Astronomers have spotted the largest structure ever seen in space. The object so massive that, in the words of one scientist, it will change astronomy's "current understanding of the scale of the universe."

The structure is a large quasar group, a collection of gigantic galactic cores held together by a supermassive black hole. The group, or LQG, stretches 4 billion light-years across.

"While it is difficult to fathom the scale of this LQG, we can say quite definitely it is the largest structure ever seen in the entire universe," Roger Clowes, lead author of the study and a professor at the University of Central Lancashire in the U.K., said in a statement. "This is hugely exciting, not least because it runs counter to our current understanding of the scale of the universe."
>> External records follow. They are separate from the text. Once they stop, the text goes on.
(** ** Out-of-band status *)

(** The closure of [MergeSEL]: the merged node, and [becameDone]. *)
Definition merge_node (target : State) (detail : string) (nd : NodeDeploy) : NodeDeploy * bool :=
  if decide (nd.(nd_State) = StateDone) then (nd, false)
  else if decide (target = StateError) then
    (if decide (nd.(nd_State) = StateError) then nd
     else set_error ErrApplyFailed ("out-of-band: " +:+ detail) nd, false)
  else if stateRank nd.(nd_State) <? stateRank target then
    (set_nd_State target nd, bool_decide (target = StateDone))
  else (nd, false).

Definition MergeSEL (clusterID hostname : string) (s : SELStatus) (m : Manager) : Manager :=
  if (s.(ss_Phase) =? "ready")%string then
    if bool_decide (hostname = Master clusterID m)
    then MarkReady clusterID (negb (s.(ss_Result) =? "error")%string) s.(ss_Detail) m
    else m
  else
    let target := selState s in
    if decide (target = StateRaw "") then m
    else
      let becameDone := match node_of clusterID hostname m with
                        | Some nd => (merge_node target s.(ss_Detail) nd).2
                        | None => false
                        end in
      let m := set clusterID hostname (fun nd => (merge_node target s.(ss_Detail) nd).1) m in
      if bool_decide (target = StateDone) && becameDone then
        let m := maybeVerifyCluster clusterID m in
        let m := maybeAutoSetReady clusterID m in
        releasePeersOnMasterDone clusterID hostname m
      else m.

(** The anchors [pollSEL] reads once, when it starts. *)
Definition poll_anchors (clusterID : string) (m : Manager) : gmap string Z :=
  match m.(m_deploys) !! clusterID with
  | Some d => nd_SELAnchor <$> d.(d_Nodes)
  | None => ∅
  end.

(** One tick of [pollSEL]; [obs] answers each [Observe] ([None]: nil or an
    error).  The flag tells whether the poll stops. *)
Definition poll_node (clusterID master : string) (waitReady : bool) (anchor : gmap string Z)
    (obs : Node → Z → option SELStatus) (acc : Manager * bool) (n : Node) : Manager * bool :=
  let '(m, allTerminal) := acc in
  let t := terminal (state clusterID n.(n_Hostname) m) in
  let allTerminal := allTerminal && t in
  if t && (negb waitReady || negb (bool_decide (n.(n_Hostname) = master)))
  then (m, allTerminal)
  else match obs n (default 0 (anchor !! n.(n_Hostname))) with
       | None => (m, allTerminal)
       | Some s => (MergeSEL clusterID n.(n_Hostname) s m, allTerminal)
       end.

Definition pollSEL_tick (clusterID : string) (nodes : list Node) (anchor : gmap string Z)
    (obs : Node → Z → option SELStatus) (m : Manager) : Manager * bool :=
  let waitReady := setReadyPending clusterID m in
  let master := Master clusterID m in
  let '(m, allTerminal) :=
    foldl (poll_node clusterID master waitReady anchor obs) (m, true) nodes in
  (m, allTerminal && negb waitReady).

(** ** Driving one node up to its agent *)

(** What the world answers to [runNode] at each of its waits. *)
Inductive RunEvent :=
| EvCall (err : option string)              (** a hardware call returned *)
| EvCancelled                               (** [ctx.Done()] *)
| EvTick (past_deadline : bool) (obs : option Stage)  (** a poll tick; [None]: Observe failed *)
.

Definition runNode_start (clusterID : string) (n : Node) (m : Manager) : Manager * RunPC :=
  (advance clusterID n.(n_Hostname) StateBMCPreflight m, RnPreflight).

(** One step of [runNode]; [None] when the goroutine returns. *)
Definition runNode_step (clusterID : string) (n : Node) (pc : RunPC) (ev : RunEvent)
    (m : Manager) : Manager * option RunPC :=
  let h := n.(n_Hostname) in
  match pc, ev with
  | RnPreflight, EvCall (Some e) => (fail clusterID h ErrBMCUnreachable e m, None)
  | RnPreflight, EvCall None => (advance clusterID h StateSetBootPXE m, Some RnSetBootPXE)
  | RnSetBootPXE, EvCall (Some e) => (fail clusterID h ErrBMCBootdev e m, None)
  | RnSetBootPXE, EvCall None => (advance clusterID h StatePowerCycle m, Some RnPowerCycle)
  | RnPowerCycle, EvCall (Some e) => (fail clusterID h ErrBMCPower e m, None)
  | RnPowerCycle, EvCall None => (advance clusterID h StateNetbooting m, Some (RnPoll false))
  | RnPoll _, EvCancelled => (m, None)
  | RnPoll saw, EvTick past obs =>
      if agentDriven (state clusterID h m) then (m, None)
      else if past : bool then
        (fail clusterID h ErrPXETimeout "timed out waiting for install" m, None)
      else match obs with
           | None => (m, Some (RnPoll saw))
           | Some stage =>
               let '(m, saw) :=
                 if decide (stage = StageImaging) then
                   (if saw : bool then (m, saw)
                    else (advance clusterID h StateImaging m, true))
                 else (m, saw) in
               if decide (stage = StageDone)
               then (advance clusterID h StateImaged m, None)
               else (m, Some (RnPoll saw))
           end
  | _, _ => (m, Some pc)
  end.

(** ** The view of a deploy *)

Definition derive_node (d : Deploy) (setReadyActive : bool) (host : string) (nd : NodeDeploy)
    : NodeDeploy :=
  let '(l1, l2) := lights nd in
  set_nd_derived l1 l2 (phase nd)
    (progress nd (bool_decide (host = d.(d_Master))) setReadyActive d.(d_SetReadyDone)) nd.

Definition deriveNodeFields (d : Deploy) : Deploy :=
  let allDone := negb (bool_decide (d.(d_Nodes) = ∅)) && all_done d in
  let setReadyActive := allDone && negb d.(d_SetReadyDone) in
  set_d_Nodes (map_imap (fun host nd => Some (derive_node d setReadyActive host nd)) d.(d_Nodes)) d.

Definition deriveDeployFields (d : Deploy) (m : Manager) : Deploy :=
  set_d_CanAdvance (canAdvance d m) d.

(** [snapshot]: a deep copy (a JSON round trip of exported fields). *)
Definition snapshot (clusterID : string) (m : Manager) : result Deploy :=
  match m.(m_deploys) !! clusterID with
  | None => Err "deploy not found"
  | Some d => Ok (deriveDeployFields (deriveNodeFields d) m)
  end.

Definition Status (clusterID : string) (m : Manager) : result Deploy :=
  match m.(m_deploys) !! clusterID with
  | Some _ => snapshot clusterID m
  | None =>
      match Store_Load clusterID m.(m_store) with
      | None => Err "deploy not found"
      | Some d =>
          let d := match LoadSetReady clusterID m.(m_store) with
                   | Some i => set_d_SetReadyDone i.(sr_Ready) d
                   | None => d
                   end in
          Ok (deriveDeployFields (deriveNodeFields d) m)
      end
  end.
Indeed, it is hard to wrap one's head around the sheer scale of the LQC. For comparison, our galaxy - the Milky Way - measures roughly 100,000 light-years wide. The nearest galaxy to our own, the Andromeda galaxy, is 2.5 million light-years away - less than one-thousandth of the width of the LQG.
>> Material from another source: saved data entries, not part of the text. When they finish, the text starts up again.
Lemma flush_deploys c targets m :
  (flushGatesAsync c targets m).(m_deploys) = m.(m_deploys)
  ∧ (flushGatesAsync c targets m).(m_nodes) = m.(m_nodes).
Proof. unfold flushGatesAsync. by repeat case_match. Qed.

Lemma Start_anchor_only c n id m : only_cluster c m (Start_anchor c n id m).
Proof.
  unfold Start_anchor. destruct (m_deploys m !! c) as [d|]; split; intros c' Hc; cbn;
    rewrite ?lookup_insert_ne; done.
Qed.

Lemma Start_spawn_deploys c a ctx m :
  (Start_spawn c a ctx m).(m_deploys) = m.(m_deploys)
  ∧ (Start_spawn c a ctx m).(m_nodes) = m.(m_nodes).
Proof.
  unfold Start_spawn.
  assert (∀ l m, (foldl (fun m n => spawn (JRunNode c n ctx RnPreflight) m) m l).(m_deploys)
      = m.(m_deploys)
    ∧ (foldl (fun m n => spawn (JRunNode c n ctx RnPreflight) m) m l).(m_nodes) = m.(m_nodes)) as H.
  { induction l as [|n l IH]; intros m0; [done|]. cbn [foldl].
    destruct (IH (spawn (JRunNode c n ctx RnPreflight) m0)) as [-> ->]. done. }
  destruct (H (sa_nodes a) m) as [Hd Hn].
  split; repeat case_match; cbn; done.
Qed.

Lemma flip_deploys ctx image arm flip b m :
  (flipForBoot ctx image arm flip b m).1.(m_deploys) = m.(m_deploys)
  ∧ (flipForBoot ctx image arm flip b m).1.(m_nodes) = m.(m_nodes).
Proof. unfold flipForBoot. by repeat case_match. Qed.

Lemma reset_deploys c m :
  (reset_set_ready c m).(m_deploys) = m.(m_deploys)
  ∧ (reset_set_ready c m).(m_nodes) = m.(m_nodes)
  ∧ (reset_set_ready c m).(m_has_gate) = m.(m_has_gate)
  ∧ (reset_set_ready c m).(m_has_sel) = m.(m_has_sel).
Proof. unfold reset_set_ready. by repeat case_match. Qed.

Lemma register_deploys c a m :
  let m' := (Start_register c a m).1 in
  m'.(m_deploys) = <[c := fresh_deploy m.(m_next) c (nowUTC m) a]> m.(m_deploys)
  ∧ m'.(m_nodes) = <[c := by_hostname (fun n => n) a.(sa_nodes)]> m.(m_nodes)
  ∧ m'.(m_has_gate) = m.(m_has_gate) ∧ m'.(m_has_sel) = m.(m_has_sel).
Proof.
  unfold Start_register. cbn.
  set (m0 := match m_cancels m !! c with Some _ => _ | None => _ end).
  assert (m_deploys m0 = m_deploys m ∧ m_nodes m0 = m_nodes m ∧ m_next m0 = m_next m
    ∧ m_clock m0 = m_clock m ∧ m_has_gate m0 = m_has_gate m ∧ m_has_sel m0 = m_has_sel m)
    as (Hd & Hn & Hx & Hc & Hg & Hs) by (subst m0; by case_match).
  match goal with |- context [reset_set_ready c ?mm] =>
    destruct (reset_deploys c mm) as (-> & -> & -> & ->) end.
  cbn. unfold nowUTC. cbn. rewrite Hd, Hn, Hx, Hc, Hg, Hs. done.
Qed.

(** Fields a fresh record keeps until the first agent report or SEL merge. *)
Definition quiet (c h : string) (nd nd' : NodeDeploy) : Prop :=
  nd'.(nd_State) = nd.(nd_State) ∧ nd'.(nd_GateAck) = nd.(nd_GateAck)
  ∧ nd'.(nd_InstallerPreflight) = nd.(nd_InstallerPreflight)
  ∧ nd'.(nd_RekickSeq) = nd.(nd_RekickSeq).

Lemma quiet_refl : node_refl quiet.
Proof. done. Qed.
Lemma quiet_trans : node_trans quiet.
Proof. intros c h x y z (?&?&?&?) (?&?&?&?). unfold quiet. intuition congruence. Qed.

Definition anchors_phase (c : string) (a : StartArgs) (anchor : Node → Z) (m : Manager) : Manager :=
  if m.(m_has_sel)
  then foldl (fun m n => Start_anchor c n (anchor n) m) m a.(sa_nodes) else m.

Definition quiet_gates (c h : string) (nd nd' : NodeDeploy) : Prop :=
  quiet c h nd nd' ∧ nd'.(nd_Gates) = nd.(nd_Gates).
Lemma quiet_gates_refl : node_refl quiet_gates.
Proof. done. Qed.
Lemma quiet_gates_trans : node_trans quiet_gates.
Proof.
  intros c h x y z [? ?] [? ?]. split; [by eapply quiet_trans|congruence].
Qed.

Lemma Start_anchor_evolves c n id m : evolves quiet_gates m (Start_anchor c n id m).
Proof.
  unfold Start_anchor. destruct (m_deploys m !! c) as [d|] eqn:Ed;
    [|apply evolves_refl, quiet_gates_refl].
  destruct (d_Nodes d !! n_Hostname n) as [nd|] eqn:En.
  - eapply evolves_put; [apply quiet_gates_refl|done|].
    by eapply deploy_evolves_node; [apply quiet_gates_refl|done|].
  - eapply evolves_put; [apply quiet_gates_refl|done|]. apply deploy_evolves_refl, quiet_gates_refl.
Qed.

Lemma anchors_evolves c a anchor m :
  evolves quiet_gates m (anchors_phase c a anchor m)
  ∧ only_cluster c m (anchors_phase c a anchor m).
Proof.
  unfold anchors_phase. destruct (m_has_sel m);
    [|by split; [apply evolves_refl, quiet_gates_refl|]].
  generalize (sa_nodes a). intros l. revert m.
  induction l as [|n l IH]; intros m; cbn [foldl];
    [by split; [apply evolves_refl, quiet_gates_refl|]|].
  destruct (IH (Start_anchor c n (anchor n) m)) as [He Ho]. split.
  - eapply evolves_trans; [apply quiet_gates_trans|apply Start_anchor_evolves|done].
  - eapply only_cluster_trans; [apply Start_anchor_only|done].
Qed.

(** The gates [Start] grants up front. *)
Definition initial_gates (has_gate : bool) (a : StartArgs) (h : string) : list Z :=
  if has_gate && negb a.(sa_manual)
  then [gateStageRestore; gateStageReboot] ++
       (if decide (h = a.(sa_master)) then [gateStageApply] else [])
  else [].
(** ** The deploy order, with all tasks interleaved *)

(** Every gate in every node's ledger has been earned.  Whatever calls
    arrive (agent reports, SEL merges, operator actions, goroutine steps,
    restarts of a deploy, disk failures) and however their critical sections
    interleave, from an idle manager, without an operator's forced release, and
    as long as no [Start] of a cluster registers while another [Start] of it, or a
    handoff that will release its peers, is midway: a stage in a node's
    ledger was either granted up front by [Start] in automatic mode (restore
    and reboot for all, apply for the master), or its barrier held in an earlier
    state of this very run: restore, every node passed the fabric preflight;
    reboot, every node reached rebooting; apply for the master, every node
    checked in; apply for a peer, the master is done; set-ready, every node is
    done and the host is the master. *)
Theorem interleaved_gates m0 past s c d h nd stage :
  idle m0 → crun no_release apart m0 past s →
  s.1.(m_deploys) !! c = Some d → d.(d_Nodes) !! h = Some nd → stage ∈ nd.(nd_Gates) →
  up_front d h stage
  ∨ ∃ m1 d1, m1 ∈ past ∧ m1.(m_deploys) !! c = Some d1 ∧ same_run d d1
      ∧ barrier (fun d => fabricReadyLocked d m1) d1 h stage.
Proof. intros Hi Hr. exact (co_earned _ _ (crun_ok _ _ _ Hi Hr) c d h nd stage). Qed.

(** C3. Master first: with all tasks interleaved as above, a peer that may
    apply belongs to a run in which the master had finished before. *)
Theorem interleaved_master_first m0 past s c d h nd :
  idle m0 → crun no_release apart m0 past s →
  s.1.(m_deploys) !! c = Some d → d.(d_Nodes) !! h = Some nd →
  d.(d_Master) ≠ "" → is_Some (d.(d_Nodes) !! d.(d_Master)) → h ≠ d.(d_Master) →
  gateStageApply ∈ nd.(nd_Gates) →
  ∃ m1 d1 master, m1 ∈ past ∧ m1.(m_deploys) !! c = Some d1 ∧ d1.(d_ref) = d.(d_ref)
    ∧ d1.(d_Nodes) !! d.(d_Master) = Some master ∧ master.(nd_State) = StateDone.
Proof.
  intros Hi Hr Hd Hn Hma Hmn Hne Hg. eapply earned_apply; [|done..].
  by eapply (co_earned _ _ (crun_ok _ _ _ Hi Hr)).
Qed.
Dr. Clowers and his team observed the gigantic structure via data gathered by the Sloan Digital Sky Survey. The discovery of the LQG runs counter to the prevailing theory that such massive objects should not exist. It would seem to violate the cosmological principle, the idea that the universe is more or less the same no matter when you are.

But the discovery of the massive LQG may call for a recalibrating of that theory.

"Our team has been looking at similar cases which add further weight to this challenge," Clowes said. "And we will be continuing to investigate these fascinating phenomena."

The study was published in the Monthly Notices of the Royal Astronomical Society.